START Data for the task

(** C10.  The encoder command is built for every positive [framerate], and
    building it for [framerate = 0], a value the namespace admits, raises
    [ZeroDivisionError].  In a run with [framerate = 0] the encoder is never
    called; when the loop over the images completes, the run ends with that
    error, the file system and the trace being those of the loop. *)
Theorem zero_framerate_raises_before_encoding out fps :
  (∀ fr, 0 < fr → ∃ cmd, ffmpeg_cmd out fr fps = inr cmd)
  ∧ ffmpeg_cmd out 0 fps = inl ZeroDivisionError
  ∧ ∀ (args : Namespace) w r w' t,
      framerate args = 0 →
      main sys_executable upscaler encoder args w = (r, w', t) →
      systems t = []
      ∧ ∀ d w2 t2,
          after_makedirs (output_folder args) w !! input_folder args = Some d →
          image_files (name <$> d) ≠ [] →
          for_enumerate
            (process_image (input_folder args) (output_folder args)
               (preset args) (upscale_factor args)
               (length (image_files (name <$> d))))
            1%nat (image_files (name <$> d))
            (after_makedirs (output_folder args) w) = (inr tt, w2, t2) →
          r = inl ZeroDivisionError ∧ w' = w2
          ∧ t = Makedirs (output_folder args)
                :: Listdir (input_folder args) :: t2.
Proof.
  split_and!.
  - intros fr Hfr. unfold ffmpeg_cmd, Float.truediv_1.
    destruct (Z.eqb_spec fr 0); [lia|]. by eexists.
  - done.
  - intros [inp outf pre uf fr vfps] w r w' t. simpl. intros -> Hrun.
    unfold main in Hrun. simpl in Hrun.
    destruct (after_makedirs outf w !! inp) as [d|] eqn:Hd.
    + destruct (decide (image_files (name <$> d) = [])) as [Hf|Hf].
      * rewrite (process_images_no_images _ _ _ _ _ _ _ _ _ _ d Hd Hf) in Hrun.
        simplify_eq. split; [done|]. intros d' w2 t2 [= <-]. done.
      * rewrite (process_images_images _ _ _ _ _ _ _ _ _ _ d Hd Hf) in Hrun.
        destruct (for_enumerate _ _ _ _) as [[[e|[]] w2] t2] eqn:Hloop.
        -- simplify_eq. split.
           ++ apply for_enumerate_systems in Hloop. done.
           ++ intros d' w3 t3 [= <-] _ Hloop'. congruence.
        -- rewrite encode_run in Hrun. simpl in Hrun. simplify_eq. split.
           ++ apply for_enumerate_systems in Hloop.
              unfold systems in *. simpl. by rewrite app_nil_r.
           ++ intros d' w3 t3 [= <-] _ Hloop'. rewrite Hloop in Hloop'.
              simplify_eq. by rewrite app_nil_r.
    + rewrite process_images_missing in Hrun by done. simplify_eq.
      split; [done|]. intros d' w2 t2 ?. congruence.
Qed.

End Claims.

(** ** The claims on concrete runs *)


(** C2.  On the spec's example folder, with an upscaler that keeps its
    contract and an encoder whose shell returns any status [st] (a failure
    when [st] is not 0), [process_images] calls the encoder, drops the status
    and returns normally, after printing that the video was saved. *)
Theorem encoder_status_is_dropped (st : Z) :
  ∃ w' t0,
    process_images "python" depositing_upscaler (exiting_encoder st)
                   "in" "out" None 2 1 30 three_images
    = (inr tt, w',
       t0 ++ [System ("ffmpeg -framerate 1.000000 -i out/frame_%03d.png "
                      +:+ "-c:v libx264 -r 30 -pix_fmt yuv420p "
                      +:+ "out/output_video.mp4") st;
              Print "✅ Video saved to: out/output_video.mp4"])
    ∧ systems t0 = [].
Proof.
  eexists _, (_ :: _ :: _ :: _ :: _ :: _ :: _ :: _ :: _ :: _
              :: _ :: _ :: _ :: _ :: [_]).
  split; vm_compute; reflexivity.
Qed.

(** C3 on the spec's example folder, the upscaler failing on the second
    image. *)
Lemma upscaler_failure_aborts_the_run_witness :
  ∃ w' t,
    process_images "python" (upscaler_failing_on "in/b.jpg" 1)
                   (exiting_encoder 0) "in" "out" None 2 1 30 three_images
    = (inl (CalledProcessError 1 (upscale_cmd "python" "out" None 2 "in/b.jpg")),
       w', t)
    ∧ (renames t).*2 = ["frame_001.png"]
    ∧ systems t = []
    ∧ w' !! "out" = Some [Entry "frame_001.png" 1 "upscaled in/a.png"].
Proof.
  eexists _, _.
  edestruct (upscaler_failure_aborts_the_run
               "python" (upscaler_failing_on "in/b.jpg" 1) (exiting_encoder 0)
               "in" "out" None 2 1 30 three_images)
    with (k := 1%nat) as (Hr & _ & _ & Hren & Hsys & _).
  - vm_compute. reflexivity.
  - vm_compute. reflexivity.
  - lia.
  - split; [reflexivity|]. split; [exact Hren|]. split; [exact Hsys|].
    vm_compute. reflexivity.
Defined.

END Data for the task

## The task
From the records, copy out each line that includes the string "returns".

## Completed exercise
    contract and an encoder whose shell returns any status [st] (a failure
    and returns normally, after printing that the video was saved. *)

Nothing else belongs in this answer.